Irmã Dulce esgota pacotes de viagem para o Vaticano; veja curiosidades

Ambulantes italianos arriscaram português para vender medalhinhas da primeira santa brasileira

Lucas Ferraz Michele Oliveira
Cidade do Vaticano

A cerimônia de canonização de Irmã Dulce, que neste domingo (13) se tornou a primeira santa brasileira após missa rezada pelo papa Francisco no Vaticano, contou com a presença de fiéis e políticos.
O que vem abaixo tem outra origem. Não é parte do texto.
Lemma screenshot_name_injective (video_name : string) (a b : Z) :
  screenshot_name video_name a = screenshot_name video_name b -> a = b.
Proof.
  unfold screenshot_name. intros H.
  apply append_cancel_l, append_cancel_l, append_cancel_r in H.
  apply py_str_int_injective. exact H.
Qed.

Lemma StronglySorted_map_filter {A : Type} (f : A -> Z) (p : A -> bool)
    (l : list A) :
  StronglySorted Z.lt (map f l) -> StronglySorted Z.lt (map f (filter p l)).
Proof.
  induction l as [|a l IH]; intros Hs; [constructor|].
  cbn [map] in Hs. apply StronglySorted_inv in Hs. destruct Hs as [Hs Hall].
  cbn [filter]. destruct (p a); [|exact (IH Hs)].
  cbn [map]. constructor; [exact (IH Hs)|].
  rewrite Forall_forall in *. intros x Hx. apply Hall.
  apply in_map_iff in Hx. destruct Hx as [y [<- Hy]].
  apply filter_In in Hy. apply in_map. tauto.
Qed.

Lemma NoDup_map_injective {A B : Type} (f : A -> B) (l : list A) :
  (forall a b, f a = f b -> a = b) -> NoDup l -> NoDup (map f l).
Proof.
  intros Hinj. induction 1 as [|a l Hnotin _ IH]; cbn [map]; constructor;
    [|exact IH].
  intros Hin. apply in_map_iff in Hin. destruct Hin as [b [Hb Hin]].
  apply Hinj in Hb. subst b. contradiction.
Qed.

Lemma calls_of_names (video_name : string) (l : list ObservationRecord) :
  calls_of video_name l
  = map (fun second => (second, screenshot_name video_name second))
        (map fst (calls_of video_name l)).
Proof.
  unfold calls_of. induction l as [|r l IH]; [reflexivity|].
  cbn [flat_map]. rewrite !map_app, <- IH.
  destruct (record_triggers r); reflexivity.
Qed.

(** X8.  The screenshots of a run are taken in strictly increasing order
    of their second, so at most one per second; each is uploaded under
    the blob name built from that second, and no two under the same
    name; there are no more of them than records. *)
Theorem screenshots_once_per_second (w : World) (video_path : string)
    (input_seconds : Z) (st : loop_state) :
  analyze_video_run w video_path input_seconds = Ok st ->
  StronglySorted Z.lt (map fst (screenshot_calls st))
  /\ Forall (fun call =>
               snd call
               = (split_dot_0 (basename video_path) ++ "_screenshot_"
                  ++ py_str_int (fst call) ++ ".jpg")%string)
            (screenshot_calls st)
  /\ NoDup (map snd (screenshot_calls st))
  /\ (List.length (screenshot_calls st)
      <= List.length (results_list st))%nat.
Proof.
  intros Hrun.
  destruct (analyze_video_run_spec _ _ _ _ Hrun) as [_ [Hs _]].
  assert (Hsorted : StronglySorted Z.lt (map fst (screenshot_calls st))).
  { rewrite Hs, calls_of_times. apply StronglySorted_map_filter.
    rewrite (timeline_times _ _ _ _ Hrun). apply sampled_frames_increasing. }
  split; [exact Hsorted|].
  rewrite Hs in Hsorted |- *.
  set (name := split_dot_0 (basename video_path)) in *.
  split; [|split].
  - rewrite (calls_of_names name (results_list st)).
    apply Forall_map, Forall_forall. intros second _. reflexivity.
  - rewrite (calls_of_names name (results_list st)), map_map. cbn [snd].
    apply NoDup_map_injective; [apply screenshot_name_injective|].
    apply StronglySorted_lt_NoDup. exact Hsorted.
  - rewrite <- (length_map fst), calls_of_times, length_map.
    apply filter_length_le.
Qed.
Leia curiosidades sobre o evento que transformou a baiana Maria Rita de Sousa Brito Lopes Pontes (1914-1992) em Santa Dulce dos Pobres.

Preço macarrônico

Antes mesmo do início da celebração, ambulantes ofereciam medalhinhas com o rosto da Santa Dulce dos Pobres. “Muito barato”, repetiam alguns deles em um enroscado português. Ao custo de € 1 (R$ 4,50), as medalhinhas não tiveram boa saída, segundo um deles. Nas vias principais que levam ao Vaticano, um pacote de 12 rosários com a imagem da santa brasileira era vendido por € 6 (R$ 27).

Turismo da fé

Muitos devotos que assistiram à missa na praça São Pedro viajaram à Itália com pacotes de agências de turismo. Deolinda Oliveira, funcionária de uma operadora de Salvador, acompanhava um grupo de 108 pessoas, que pagaram entre R$ 8.000 e R$ 11 mil cada um, por oito dias no país, com visita a outras cidades que atraem religiosos, como Assis, terra de São Francisco. Ela calcula que cerca de 3.000 pessoas em Salvador tenham vindo com agências. “Todas as vagas se esgotaram e não vendemos mais por falta de lugar na parte aérea."

Vai pela sombra

Os políticos brasileiros que não integravam a comitiva oficial do governo chegaram à praça São Pedro para a cerimônia caminhando, enquanto os da comitiva foram de carro. O senador Ciro Nogueira (PP-PI), acompanhado da mulher, foi um dos primeiros: ele entrou na área reservada às 8h05 (horário local, 3h05 em Brasília), mais de duas horas antes da missa.

Me representa

O deputado federal Augusto Coutinho (Solidariedade-PE), como os demais, acompanhados pela mulher, foi um dos parlamentares que pegou corona no avião da FAB (Força Aérea Brasileira) que levou Mourão –ele ficou na plateia, não junto à comitiva oficial, que viu a missa ao lado do altar papal. Indagado sobre a razão da viagem, o pernambucano alegou que a canonização da baiana era “muito importante para o Nordeste”.

Recado divino

O senador baiano Angelo Coronel (PSD-BA), também acompanhado pela esposa, deixou o Vaticano dizendo-se impressionado com a ausência de menção nominal do papa ao vice-presidente Hamilton Mourão —o pontífice mencionou apenas 2 dos 5 chefes de delegações: o presidente da Itália, Sérgio Mattarella, e o príncipe Charles. “Parece ter sido um recado claro ao Brasil e à maneira que o país está sendo governado”, disse.

Esquenta

Quando muitos ainda chegavam à praça, por volta das 8h50 (horário local), a cantora baiana Margareth Menezes e o sanfoneiro cearense Waldonys usaram o microfone principal da cerimônia para apresentarem “Doce Luz”, canção dedicada à Irmã Dulce. Com o som ruim, pouca gente percebeu. A animação só ocorreu mesmo após a missa, quando, na rua principal que leva à basílica, os dois foram cercados por fãs e cantaram juntos. Margareth, aniversariante do dia, ganhou parabéns e se emocionou.